Collected data entries
Lemma relinked_lookup_r l h h' z e :
  relinked l h h' -> h !! z = Some e -> exists e', h' !! z = Some e' /\ body e' = body e.
Proof.
  intros [A _] Hz. specialize (A z). rewrite Hz in A. destruct (h' !! z) as [e'|]; [|done].
  injection A as A. exists e'. split; [done|]. unfold body. congruence.
Qed.

Lemma ent_ok_body e e' : body e = body e' -> ent_ok e -> ent_ok e'.
Proof. unfold body. intros [= E1 E2 E3 E4] []. split; congruence. Qed.

(** The parts of the invariant a relinking of [l] leaves alone. *)
Lemma relinked_sizes l h h' l' : relinked l h h' -> sizes h' l' = sizes h l'.
Proof. intros R. apply sizes_ext. intros p _. by eapply relinked_size. Qed.

Lemma relinked_isq l h h' q l' : relinked l h h' -> (forall p, p ∈ l' -> p ∉ l) -> isq h q l' -> isq h' q l'.
Proof. intros [_ B] Hd. apply isq_ext. intros p Hp. by apply B, Hd. Qed.

Lemma relinked_ptr sd d ls lm U x l h :
  dom_at sd d ls lm U x -> relinked l (ents d) h ->
  forall p e, h !! p = Some e -> 0 < p < nextEnt d /\ ent_ok e.
Proof.
  intros Hd R p e He. destruct (relinked_lookup _ _ _ _ _ R He) as (e0 & He0 & Hb).
  destruct (dk_ptr _ _ _ _ _ _ Hd p e0 He0). split; [done|]. by eapply ent_ok_body.
Qed.

Lemma relinked_tab sd d ls lm U x l h :
  dom_at sd d ls lm U x -> relinked l (ents d) h ->
  forall k p, tget sd d k = Some p -> exists e, h !! p = Some e /\ e_key e = k /\ e_where e <> qDead.
Proof.
  intros Hd R k p Hk. destruct (dk_tab _ _ _ _ _ _ Hd k p Hk) as (e & He & Hke & Hw).
  destruct (relinked_lookup_r _ _ _ _ _ R He) as (e' & He' & Hb). exists e'. unfold body in Hb.
  injection Hb as -> _ -> _. done.
Qed.

Lemma in_skip {A} (x y : A) l1 l2 : x <> y -> x ∈ l1 ++ y :: l2 <-> x ∈ l1 ++ l2.
Proof. intros Hne. rewrite !elem_of_app, elem_of_cons. naive_solver. Qed.

Lemma take_small sd d l1 p l2 lm U h q x :
  dom_ok sd d (l1 ++ p :: l2) lm U -> isq h q (l1 ++ l2) -> relinked (l1 ++ p :: l2) (ents d) h ->
  h !! p = Some x ->
  dom_at sd (set_small q (smallBytes d - e_size x) (set_ents h d)) (l1 ++ l2) lm U (Some p).
Proof.
  intros Hd HQ R Hx. pose proof (dk_nd _ _ _ _ _ _ Hd) as Hnd.
  assert (NoDup (p :: (l1 ++ l2) ++ lm ++ U)) as Hnd2.
  { assert (p :: (l1 ++ l2) ++ lm ++ U ≡ₚ (l1 ++ p :: l2) ++ lm ++ U) as -> by solve_Permutation. done. }
  pose proof Hnd2 as [Hpn Hnd3]%NoDup_cons. apply NoDup_app in Hnd as (_ & Hdis & _).
  split; cbn.
  - done.
  - eapply relinked_isq; [done| |apply Hd]. intros z Hz Hin. apply (Hdis z Hin). apply elem_of_app. by left.
  - done.
  - by eapply relinked_ptr.
  - intros z e He. case_decide as E; [injection E as <-; done|].
    destruct (relinked_lookup _ _ _ _ _ R He) as (e0 & He0 & Hb).
    pose proof (dk_place _ _ _ _ _ _ Hd z e0 He0) as Hpl. rewrite decide_False in Hpl by done.
    unfold placed in *. rewrite in_skip in Hpl by congruence. injection Hb as _ _ Ew _. by rewrite <- Ew.
  - intros z Hz. rewrite (relinked_some _ _ _ _ R). destruct Hz as [Hz|[= <-]]; [apply (dk_in _ _ _ _ _ _ Hd); by left|].
    rewrite <- (relinked_some _ _ _ _ R). by eexists.
  - apply Hd.
  - rewrite (relinked_sizes _ _ _ _ R), (dk_sb _ _ _ _ _ _ Hd), !sizes_app, sizes_cons.
    assert (sizeOf (ents d) p = e_size x) as ->; [|lia].
    unfold sizeOf. rewrite <- (relinked_size _ _ _ p R), Hx. done.
  - rewrite (relinked_sizes _ _ _ _ R). apply Hd.
  - apply Hd.
  - apply Hd.
  - apply Hd.
  - apply Hd.
  - exact (relinked_tab _ d _ _ _ _ _ h Hd R).
Qed.

Lemma take_main sd d ls l1 p l2 U h q x :
  dom_ok sd d ls (l1 ++ p :: l2) U -> isq h q (l1 ++ l2) -> relinked (l1 ++ p :: l2) (ents d) h ->
  h !! p = Some x ->
  dom_at sd (set_main q (mainBytes d - e_size x) (mainCount d - 1) (set_ents h d)) ls (l1 ++ l2) U (Some p).
Proof.
  intros Hd HQ R Hx. pose proof (dk_nd _ _ _ _ _ _ Hd) as Hnd.
  assert (NoDup (p :: ls ++ (l1 ++ l2) ++ U)) as Hnd2.
  { assert (p :: ls ++ (l1 ++ l2) ++ U ≡ₚ ls ++ (l1 ++ p :: l2) ++ U) as -> by solve_Permutation. done. }
  pose proof Hnd2 as [Hpn Hnd3]%NoDup_cons. apply NoDup_app in Hnd as (_ & Hdis & Hnd').
  apply NoDup_app in Hnd' as (_ & Hdis' & _).
  split; cbn.
  - eapply relinked_isq; [done| |apply Hd]. intros z Hz Hin. apply (Hdis z Hz). apply elem_of_app. by left.
  - done.
  - done.
  - by eapply relinked_ptr.
  - intros z e He. case_decide as E; [injection E as <-; done|].
    destruct (relinked_lookup _ _ _ _ _ R He) as (e0 & He0 & Hb).
    pose proof (dk_place _ _ _ _ _ _ Hd z e0 He0) as Hpl. rewrite decide_False in Hpl by done.
    unfold placed in *. rewrite in_skip in Hpl by congruence. injection Hb as _ _ Ew _. by rewrite <- Ew.
  - intros z Hz. rewrite (relinked_some _ _ _ _ R). destruct Hz as [Hz|[= <-]]; [apply (dk_in _ _ _ _ _ _ Hd); by left|].
    rewrite <- (relinked_some _ _ _ _ R). by eexists.
  - apply Hd.
  - rewrite (relinked_sizes _ _ _ _ R). apply Hd.
  - rewrite (relinked_sizes _ _ _ _ R), (dk_mb _ _ _ _ _ _ Hd), !sizes_app, sizes_cons.
    assert (sizeOf (ents d) p = e_size x) as ->; [|lia].
    unfold sizeOf. rewrite <- (relinked_size _ _ _ p R), Hx. done.
  - rewrite (dk_mc _ _ _ _ _ _ Hd), !len_app, len_cons. lia.
  - pose proof (dk_hi _ _ _ _ _ _ Hd). lia.
  - apply Hd.
  - apply Hd.
  - exact (relinked_tab _ d _ _ _ _ _ h Hd R).
Qed.

(** The entry in hand gets a new state field; the queues do not notice. *)
Definition rewhere (h : ptrs) (p : Z) (w : Z) (x : entry) : ptrs := <[p := set_where w x]> h.

Lemma rewhere_size h p w x z : h !! p = Some x -> e_size <$> (rewhere h p w x !! z) = e_size <$> (h !! z).
Proof.
  intros Hx. unfold rewhere. destruct (decide (p = z)) as [<-|]; [by rewrite lookup_insert_eq, Hx|by rewrite lookup_insert_ne].
Qed.

Lemma rewhere_isq h p w x q l : p ∉ l -> isq h q l -> isq (rewhere h p w x) q l.
Proof. intros Hp. apply isq_ext. intros z Hz. unfold rewhere. rewrite lookup_insert_ne; [done|]. by intros ->. Qed.

Lemma rewhere_ptr sd d ls lm U o p x w :
  dom_at sd d ls lm U o -> ents d !! p = Some x -> w = qSmall \/ w = qMain \/ w = qDead ->
  forall z e, rewhere (ents d) p w x !! z = Some e -> 0 < z < nextEnt d /\ ent_ok e.
Proof.
  intros Hd Hx Hw z e. unfold rewhere. rewrite lookup_insert_Some. intros [[<- <-]|[_ He]].
  - destruct (dk_ptr _ _ _ _ _ _ Hd p x Hx) as [? []]. split; [done|]. split; cbn; auto.
  - by apply (dk_ptr _ _ _ _ _ _ Hd).
Qed.

Lemma hand_out sd d ls lm U p x :
  dom_at sd d ls lm U (Some p) -> ents d !! p = Some x -> p <> 0 /\ (p ∉ ls) /\ (p ∉ lm) /\ (p ∉ U).
Proof.
  intros Hd Hx. pose proof (dk_place _ _ _ _ _ _ Hd p x Hx) as Hpl. rewrite decide_True in Hpl by done.
  destruct (dk_ptr _ _ _ _ _ _ Hd p x Hx). rewrite !elem_of_app in Hpl. split; [lia|tauto].
Qed.

Lemma put_tab sd d ls lm U p x w l h :
  dom_at sd d ls lm U (Some p) -> ents d !! p = Some x -> w <> qDead -> relinked l (rewhere (ents d) p w x) h ->
  forall k z, tget sd d k = Some z -> exists e, h !! z = Some e /\ e_key e = k /\ e_where e <> qDead.
Proof.
  intros Hd Hx Hw R k z Hk. destruct (dk_tab _ _ _ _ _ _ Hd k z Hk) as (e & He & Hke & Hwe).
  assert (exists e', rewhere (ents d) p w x !! z = Some e' /\ e_key e' = k /\ e_where e' <> qDead) as (e' & He' & Hk' & Hw').
  { unfold rewhere. destruct (decide (p = z)) as [<-|Hne].
    - rewrite lookup_insert_eq. eexists. split; [done|]. assert (e = x) as -> by congruence. done.
    - rewrite lookup_insert_ne by done. eauto. }
  destruct (relinked_lookup_r _ _ _ _ _ R He') as (e2 & He2 & Hb). exists e2.
  injection Hb as -> _ -> _. done.
Qed.

Lemma put_sizes p w x l h h0 l' :
  h0 !! p = Some x -> relinked l (rewhere h0 p w x) h -> sizes h l' = sizes h0 l' /\ sizeOf h p = e_size x.
Proof.
  intros Hx R. split.
  - rewrite (relinked_sizes _ _ _ _ R). apply sizes_ext. intros z _. by apply rewhere_size.
  - unfold sizeOf. rewrite (relinked_size _ _ _ p R), (rewhere_size _ _ _ _ _ Hx), Hx. done.
Qed.

(** The place of every entry after [p] went to the tail of a queue. *)
Lemma put_place sd d ls lm U p x w l h (ls' lm' : list Z) :
  dom_at sd d ls lm U (Some p) -> ents d !! p = Some x -> relinked l (rewhere (ents d) p w x) h ->
  (w = qSmall /\ ls' = ls ++ [p] /\ lm' = lm) \/ (w = qMain /\ ls' = ls /\ lm' = lm ++ [p]) ->
  forall z e, h !! z = Some e -> placed ls' lm' U z e.
Proof.
  intros Hd Hx R Hcase z e He. destruct (hand_out _ _ _ _ _ _ _ Hd Hx) as (_ & Hs & Hm & HU).
  destruct (relinked_lookup _ _ _ _ _ R He) as (e0 & He0 & [= _ _ Ew _]). unfold placed. rewrite <- Ew.
  unfold rewhere in He0. destruct (decide (p = z)) as [<-|Hne].
  - rewrite lookup_insert_eq in He0. injection He0 as <-. cbn.
    destruct Hcase as [(-> & -> & ->)|(-> & -> & ->)]; rewrite elem_of_app, list_elem_of_singleton;
      unfold qSmall, qMain, qUnqueued; naive_solver lia.
  - rewrite lookup_insert_ne in He0 by done. pose proof (dk_place _ _ _ _ _ _ Hd z e0 He0) as Hpl.
    rewrite decide_False in Hpl by congruence. unfold placed in Hpl.
    destruct Hcase as [(-> & -> & ->)|(-> & -> & ->)]; rewrite elem_of_app, list_elem_of_singleton; naive_solver.
Qed.

Lemma put_in sd d ls lm U p x w l h z :
  dom_at sd d ls lm U (Some p) -> ents d !! p = Some x -> relinked l (rewhere (ents d) p w x) h ->
  z ∈ U \/ None = Some z -> is_Some (h !! z).
Proof.
  intros Hd Hx R [Hz|[=]]. rewrite (relinked_some _ _ _ _ R). unfold rewhere.
  destruct (hand_out _ _ _ _ _ _ _ Hd Hx) as (_ & _ & _ & HU). rewrite lookup_insert_ne by (intros ->; done).
  apply (dk_in _ _ _ _ _ _ Hd). by left.
Qed.

Lemma put_small sd d ls lm U p x :
  dom_at sd d ls lm U (Some p) -> ents d !! p = Some x ->
  exists h q, pushTail (rewhere (ents d) p qSmall x) (small d) p = Some (h, q) /\
    dom_ok sd (set_small q (smallBytes d + e_size x) (set_ents h d)) (ls ++ [p]) lm U.
Proof.
  intros Hd Hx. destruct (hand_out _ _ _ _ _ _ _ Hd Hx) as (Hp0 & Hs & Hm & HU).
  pose proof (dk_nd _ _ _ _ _ _ Hd) as Hnd.
  destruct (pushTail_spec (rewhere (ents d) p qSmall x) (small d) ls p) as (h & q & E & HQ & R).
  { apply rewhere_isq; [done|apply Hd]. } { unfold rewhere. rewrite lookup_insert_eq. by eexists. } { done. } { done. }
  destruct (put_sizes p qSmall x _ h _ ls Hx R) as [Hsz Hpz].
  exists h, q. split; [done|]. split; cbn; try apply Hd.
  - done.
  - eapply relinked_isq; [done| |apply rewhere_isq; [done|apply Hd]].
    intros z Hz [->|Hin]%elem_of_cons; [done|]. apply NoDup_app in Hnd as (_ & Hdis & _).
    apply (Hdis z Hin). apply elem_of_app. by left.
  - assert ((ls ++ [p]) ++ lm ++ U ≡ₚ p :: ls ++ lm ++ U) as -> by solve_Permutation.
    apply NoDup_cons. split; [|done]. rewrite !elem_of_app. tauto.
  - intros z e He. destruct (relinked_lookup _ _ _ _ _ R He) as (e0 & He0 & Hb).
    destruct (rewhere_ptr _ _ _ _ _ _ p x qSmall Hd Hx ltac:(auto) z e0 He0). split; [done|]. by eapply ent_ok_body.
  - intros z e He. rewrite decide_False by done. eapply (put_place _ _ _ _ _ _ _ qSmall); eauto.
  - intros z Hz. by eapply put_in.
  - rewrite sizes_app, Hsz, (dk_sb _ _ _ _ _ _ Hd). cbn. rewrite Hpz. lia.
  - destruct (put_sizes p qSmall x _ h _ lm Hx R) as [-> _]. apply Hd.
  - exact (put_tab sd d ls lm U p x qSmall _ h Hd Hx ltac:(done) R).
Qed.

Lemma put_main sd d ls lm U p x :
  dom_at sd d ls lm U (Some p) -> ents d !! p = Some x ->
  exists h q, pushTail (rewhere (ents d) p qMain x) (main d) p = Some (h, q) /\
    forall hi, mainCount d + 1 <= hi ->
    dom_ok sd (set_mainHi hi (set_main q (mainBytes d + e_size x) (mainCount d + 1) (set_ents h d))) ls (lm ++ [p]) U.
Proof.
  intros Hd Hx. destruct (hand_out _ _ _ _ _ _ _ Hd Hx) as (Hp0 & Hs & Hm & HU).
  pose proof (dk_nd _ _ _ _ _ _ Hd) as Hnd.
  destruct (pushTail_spec (rewhere (ents d) p qMain x) (main d) lm p) as (h & q & E & HQ & R).
  { apply rewhere_isq; [done|apply Hd]. } { unfold rewhere. rewrite lookup_insert_eq. by eexists. } { done. } { done. }
  destruct (put_sizes p qMain x _ h _ lm Hx R) as [Hsz Hpz].
  exists h, q. split; [done|]. intros hi Hhi. split; cbn; try apply Hd.
  - eapply relinked_isq; [done| |apply rewhere_isq; [done|apply Hd]].
    intros z Hz [->|Hin]%elem_of_cons; [done|]. apply NoDup_app in Hnd as (_ & Hdis & _).
    apply (Hdis z Hz). apply elem_of_app. by left.
  - done.
  - assert (ls ++ (lm ++ [p]) ++ U ≡ₚ p :: ls ++ lm ++ U) as -> by solve_Permutation.
    apply NoDup_cons. split; [|done]. rewrite !elem_of_app. tauto.
  - intros z e He. destruct (relinked_lookup _ _ _ _ _ R He) as (e0 & He0 & Hb).
    destruct (rewhere_ptr _ _ _ _ _ _ p x qMain Hd Hx ltac:(auto) z e0 He0). split; [done|]. by eapply ent_ok_body.
  - intros z e He. rewrite decide_False by done. eapply (put_place _ _ _ _ _ _ _ qMain); eauto.
  - intros z Hz. by eapply put_in.
  - destruct (put_sizes p qMain x _ h _ ls Hx R) as [-> _]. apply Hd.
  - rewrite sizes_app, Hsz, (dk_mb _ _ _ _ _ _ Hd). cbn. rewrite Hpz. lia.
  - rewrite (dk_mc _ _ _ _ _ _ Hd), len_app. done.
  - done.
  - exact (put_tab sd d ls lm U p x qMain _ h Hd Hx ltac:(done) R).
Qed.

== ASSIGNMENT ==
Every line in the data that holds the string "forall" should be returned.

== YOUR SOLUTION ==
Lemma relinked_isq l h h' q l' : relinked l h h' -> (forall p, p ∈ l' -> p ∉ l) -> isq h q l' -> isq h' q l'.
  forall p e, h !! p = Some e -> 0 < p < nextEnt d /\ ent_ok e.
  forall k p, tget sd d k = Some p -> exists e, h !! p = Some e /\ e_key e = k /\ e_where e <> qDead.
  forall z e, rewhere (ents d) p w x !! z = Some e -> 0 < z < nextEnt d /\ ent_ok e.
  forall k z, tget sd d k = Some z -> exists e, h !! z = Some e /\ e_key e = k /\ e_where e <> qDead.
  forall z e, h !! z = Some e -> placed ls' lm' U z e.
    forall hi, mainCount d + 1 <= hi ->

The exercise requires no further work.